Effect of Colorant on Cytogenetic, Biochemical and Histochemical Parameters and Quality Changes during Storage of some Commercial Fruit DrinksHesham A Eissa1*, Mahrousa M Hassanane2 and Hafiza A Sharaf3
- *Corresponding Author:
- Hesham A Eissa
Food Technology Department
National Research Centre, 12622 Cairo, Egypt
E-mail: [email protected]
Received Date: February 10, 2014; Accepted Date: February 26, 2014; Published Date: February 28, 2014
Citation: Eissa HA, Hassanane MM, Sharaf HA (2014) Effect of Colorant on Cytogenetic, Biochemical and Histochemical Parameters and Quality Changes during Storage of some Commercial Fruit Drinks. J Nutr Food Sci 4:266. doi: 10.4172/2155-9600.1000266
Copyright: © 2014 Eissa HA, et al. This is an open-access article distributed under the terms of the Creative Commons Attribution License, which permits unrestricted use, distribution, and reproduction in any medium, provided the original author and source are credited.

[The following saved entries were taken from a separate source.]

(* ===== verification/HostTcp.v ===== *)
(** * TCP connections on a whole host

    The opening of a connection through the servers of [System]: a SYN in a frame is answered with
    a frame, and the acknowledgement of its cookie makes a session in the TCP server and one in the
    server that listens on the port. *)

From S2P Require Import Prelude Net Checksum Str Addr SipHash ShmMessage Shm Transport Queues Ip4In TcpWire TcpData Tcp TcpSafe TcpFlow TcpSegments L7 L7Safe L7Sessions L7Stream Icmp Udp Arp Reassembly Ip4Out Ip4 Link Ntp System HostFlow.

(** ** Lemmas *)

(** The id of the connection from [sp] at [src] to [dp] at [me]. *)
Definition connection_id (src me : addr) (sp dp : Z) : Z :=
  match tcp_calc_session_id (u16 sp) (u16 dp) src me with Ret sid => sid | Fault _ => 0 end.

(** A TCP segment that came up through the servers. *)
Lemma segment_arrived m pkt src me pad sp dp seq ack flags win d seg :
  m_data m = up_data pkt src me seg ++ pad -> bytes pkt -> zlen pkt <= 65535 -> 40 <= zlen pkt ->
  bytes src -> zlen src = 4 -> bytes me -> zlen me = 4 -> tcp_seg src me sp dp seq ack flags win d seg -> zlen d <= 65515 ->
  exists k, is_segment m k /\ parsed_as src me sp dp seq ack flags win d k /\ k_mss_index k = 1 /\
    k_session_id k = connection_id src me sp dp /\ in_wf k.
Proof.
  intros Hm Bk Lk Lk2 Bs Ls Bm Lm Hseg Ld. pose proof Hseg as (Bseg & (ck & E) & _). pose proof (zlen_nonneg d).
  assert (Lseg : zlen seg = 20 + zlen d) by (by rewrite E, zlen_app, zlen_tcp_header).
  assert (Ht : tcp_message m pkt src me seg pad) by (unfold tcp_message; repeat (split; [done || lia|]); lia).
  destruct (tcp_parse_seg_message m pkt pad src me sp dp seq ack flags win d seg Ht Hseg) as (k & Hk & Hpa & Hi).
  assert (Hsk : is_segment m k) by (split; [by exists pkt, src, me, seg, pad|done]).
  pose proof (is_segment_wf _ _ Hsk) as K. exists k. repeat (split; [done|]). split; [|done].
  pose proof (kw_sid k K) as Hid. destruct Hpa as [E1 E2 [E3 E4] _ _ _ _ _]. rewrite E1, E2, E3, E4 in Hid.
  unfold connection_id. by rewrite Hid.
Qed.

(** ... and a SYN. *)
Lemma syn_arrived m pkt src me pad sp dp seq ack flags win opts seg :
  m_data m = up_data pkt src me seg ++ pad -> bytes pkt -> zlen pkt <= 65535 -> 40 <= zlen pkt ->
  bytes src -> zlen src = 4 -> bytes me -> zlen me = 4 -> tcp_seg_opts src me sp dp seq ack flags win opts seg -> syn_flags (u8 flags) ->
  exists k, is_segment m k /\ parsed_as src me sp dp seq ack flags win [] k /\ k_mss_index k = syn_index opts /\
    k_session_id k = connection_id src me sp dp /\ in_wf k.
Proof.
  intros Hm Bk Lk Lk2 Bs Ls Bm Lm Hseg (F1 & _ & F3). pose proof Hseg as (Bseg & _ & Ho & (ck & E) & _). pose proof (zlen_nonneg opts).
  assert (Lseg : zlen seg = 20 + zlen opts) by (by rewrite E, zlen_tcp_header_opts).
  assert (Ht : tcp_message m pkt src me seg pad) by (unfold tcp_message; repeat (split; [done || lia|]); lia).
  destruct (tcp_parse_opts_message m pkt pad src me sp dp seq ack flags win opts seg Ht Hseg F1 (flags_ack _ F3)) as (k & Hk & Hpa & Hi).
  assert (Hsk : is_segment m k) by (split; [by exists pkt, src, me, seg, pad|done]).
  pose proof (is_segment_wf _ _ Hsk) as K. exists k. repeat (split; [done|]). split; [|done].
  pose proof (kw_sid k K) as Hid. destruct Hpa as [E1 E2 [E3 E4] _ _ _ _ _]. rewrite E1, E2, E3, E4 in Hid.
  unfold connection_id. by rewrite Hid.
Qed.

(** The reply to a segment, from the host's address. *)
Lemma reply_built k src me sp dp seq0 ack0 flags0 win0 d seq ack flags window :
  in_wf k -> parsed_as src me sp dp seq0 ack0 flags0 win0 d k ->
  exists seg, reply_msg k seq ack flags window = message_of (down_data me src seg) None /\
    tcp_seg me src (u16 dp) (u16 sp) seq ack flags window [] seg /\ zlen seg = 20 /\ bytes seg.
Proof.
  intros K [E1 E2 [E3 E4] _ _ _ _ _]. pose proof (reply_seg_seg k seq ack flags window K) as Hs.
  rewrite E1, E2, E3, E4 in Hs. exists (reply_seg k seq ack flags window). unfold reply_msg, seg_message. rewrite E1, E2.
  split; [done|]. split; [exact Hs|]. destruct Hs as (Bs & (ck & E) & _). split; [|done]. by rewrite E, zlen_app, zlen_tcp_header.
Qed.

In this research, several physical and chemical properties were identified for some commercial fruit drink samples (pear, cherry, strawberries and red grape) stored at 4°C for six months. Color, pigment, tannin contribution and anthocyanin analyses were done monthly. Commercial fruit drinks were ingested into mice to evaluate its influences on chromosomal aberrations and biochemical contents (glucose content, GOT and GPT). Also, the influence of these drinks on histochemical and histopathological in the liver of mice was evaluated. Statistical analyses of obtained results of studied properties revealed that the effects of storage time on L*, a*, b*, C*, H*, BI, polymeric color, color density and total anthocyanin were found to be high correlation coefficient in commercial drink. The total anthocyanin values decreased with increasing storage time in pear and strawberry drinks, but increased with increasing storage time in cherry and red grape drinks. The results show that the all commercial fruit drink caused a highly significant increase in structural chromosomal aberrations more than control. GOT and GPT activity and glucose content in both plasma and liver were also more stimulated by commercial drink. Moreover, results showed a considerable increase in all parameters compared to the control of especially the commercial fruit drink. The results were discussed with particular references to the evaluation of cytogenetic studies on fruit drink in general. In the present study, the histological examination of liver treated with commercial drink revealed liver tissue mostly normal. Also, pigment of commercial drink or food coloring agent has toxicological and histochemical harmful effects on liver.